**Your task:** Up to and including the line that contains "Lemma scan_segments_miss (X", return every line from the start of the data, unchanged.

**Excerpted records:**
★ ★ ★ ★ ★ ★ ★

(** When the step is longer than the polyline from [x0] through every
    point of its range, the inner loop ends without a [break]: [l] is the
    length of that polyline and [d] the length of its last segment. *)
Lemma scan_segments_miss (X : matrix) (step : R) (x0 : vec) :
  forall k j0 l d,
    (1 <= j0)%nat -> (j0 + k <= length X)%nat ->
    l = polyline_from x0 (points_between X 1 j0) ->
    polyline_from x0 (points_between X 1 (j0 + k)) < step ->
    scan_segments X None step x0 None 1 (seq j0 k) l d
    = Ok (Miss (polyline_from x0 (points_between X 1 (j0 + k)))
               (if (k =? 0)%nat then d
                else norm (vsub (nth (j0 + k - 1) X [])
                                (last (points_between X 1 (j0 + k - 1))
                                      x0)))).
Proof.
  induction k as [|k IH]; intros j0 l d Hj0 Hk Hl Hstep.
  - cbn [seq scan_segments Nat.eqb]. rewrite Nat.add_0_r. now rewrite Hl.
  - cbn [seq scan_segments].
    pose proof (last_points_between X x0 1 j0 Hj0 ltac:(lia)) as Hlast.
    assert (Htan : (if (j0 =? 1)%nat then vsub (nth j0 X []) x0
                    else vsub (nth j0 X []) (nth (j0 - 1) X []))
                   = vsub (nth j0 X []) (last (points_between X 1 j0) x0))
      by (rewrite Hlast; destruct (j0 =? 1)%nat; reflexivity).
    rewrite Htan.
    set (dd := norm (vsub (nth j0 X []) (last (points_between X 1 j0) x0))).
    assert (Hnext : polyline_from x0 (points_between X 1 (S j0)) = l + dd).
    { rewrite points_between_snoc by lia.
      rewrite polyline_from_snoc, <- Hl. reflexivity. }
    pose proof (polyline_prefix_le X x0 (S j0) k ltac:(lia) ltac:(lia))
      as Hmono.
    replace (S j0 + k)%nat with (j0 + S k)%nat in Hmono by lia.
    rewrite Rgeb_false by lra.
    rewrite (IH (S j0) (l + dd) dd ltac:(lia) ltac:(lia) (eq_sym Hnext))
      by (replace (S j0 + k)%nat with (j0 + S k)%nat by lia; exact Hstep).
    replace (S j0 + k)%nat with (j0 + S k)%nat by lia.
    do 2 f_equal. cbn [Nat.eqb].
    destruct k as [|k].
    + cbn [Nat.eqb]. subst dd.
      replace (j0 + 1 - 1)%nat with j0 by lia. reflexivity.
    + cbn [Nat.eqb]. reflexivity.
Qed.

(** X30.  When [step_length] is more than the length of the polyline
    through all points of [X] but the last, [arclength_sampling] emits no
    sample.  It then returns, with one step as the arclength, only if the
    step also exceeds that length plus the length of the last segment
    read; otherwise it never returns. *)
Theorem sampler_step_beyond_path :
  forall (X : matrix) (step_length : R),
    (3 <= length X)%nat ->
    let total := polyline_from (hd [] X)
                               (points_between X 1 (length X - 1)) in
    let d_last := norm (vsub (nth (length X - 2) X [])
                             (nth (length X - 3) X [])) in
    total < step_length ->
    (total + d_last < step_length ->
     forall fuel,
       arclength_sampling (S fuel) X step_length None
       = Ok (Arr1 [], step_length, None))
    /\ (step_length <= total + d_last ->
        forall fuel,
          arclength_sampling fuel X step_length None = OutOfFuel).
Proof.
  intros X step Hlen total d_last Htotal.
  destruct X as [|x0 X']; [cbn [length] in Hlen; lia|].
  set (X := x0 :: X') in *. cbn [hd] in total.
  set (st0 := mkSampler [] x0 None None 1 false 0).
  assert (Hscan : scan_segments X None step (s_x0 st0) (s_t0 st0) (s_i st0)
                    (seq (s_i st0) (length X - 1 - s_i st0)) 0 0
                  = Ok (Miss total d_last)).
  { cbn [s_x0 s_t0 s_i st0].
    rewrite (scan_segments_miss X step x0 (length X - 1 - 1) 1 0 0).
    - replace (1 + (length X - 1 - 1))%nat with (length X - 1)%nat by lia.
      do 2 f_equal.
      destruct (Nat.eqb_spec (length X - 1 - 1) 0) as [E|_]; [lia|].
      subst d_last.
      replace (length X - 1 - 1)%nat with (length X - 2)%nat by lia.
      rewrite (last_points_between X x0 1 (length X - 2)) by lia.
      destruct (Nat.eqb_spec (length X - 2) 1) as [E|E].
      + replace (length X - 3)%nat with 0%nat by lia. reflexivity.
      + do 3 f_equal. lia.
    - lia.
    - lia.
    - unfold points_between. rewrite Nat.sub_diag. reflexivity.
    - replace (1 + (length X - 1 - 1))%nat with (length X - 1)%nat by lia.
      exact Htotal. }
  assert (Hcond : (s_i st0 <? length X - 1)%nat && negb (s_terminate st0)
                  = true).
  { cbn [s_i s_terminate st0 negb]. rewrite andb_true_r.
    apply Nat.ltb_lt. lia. }
  split.
  - intros Hshort fuel. unfold arclength_sampling.
    change (getitem X 0) with (Ok x0). cbn [bind]. fold st0.
    cbn [sampler_loop]. rewrite Hcond.
    unfold sampler_turn. rewrite Hscan. cbn [bind].
    rewrite Rltb_true by exact Hshort.
    destruct fuel; cbn [sampler_loop s_i s_terminate negb];
      rewrite andb_false_r; cbn [bind s_Y s_arclength s_T st0 np_array];
      do 3 f_equal; ring.
  - intros Hlong fuel. unfold arclength_sampling.
    change (getitem X 0) with (Ok x0). cbn [bind]. fold st0.
    pose proof (sampler_stuck X None step st0 total d_last Hcond Hscan
                              ltac:(apply Rltb_false; lra) fuel 0)
      as Hstuck.
    unfold with_arclength in Hstuck. cbn [s_Y s_x0 s_T s_t0 s_i
                                         s_terminate st0] in Hstuck.
    fold st0 in Hstuck. rewrite Hstuck. reflexivity.
Qed.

★ ★ ★ ★ ★ ★ ★

**Written response:**
(** When the step is longer than the polyline from [x0] through every
    point of its range, the inner loop ends without a [break]: [l] is the
    length of that polyline and [d] the length of its last segment. *)
Lemma scan_segments_miss (X : matrix) (step : R) (x0 : vec) :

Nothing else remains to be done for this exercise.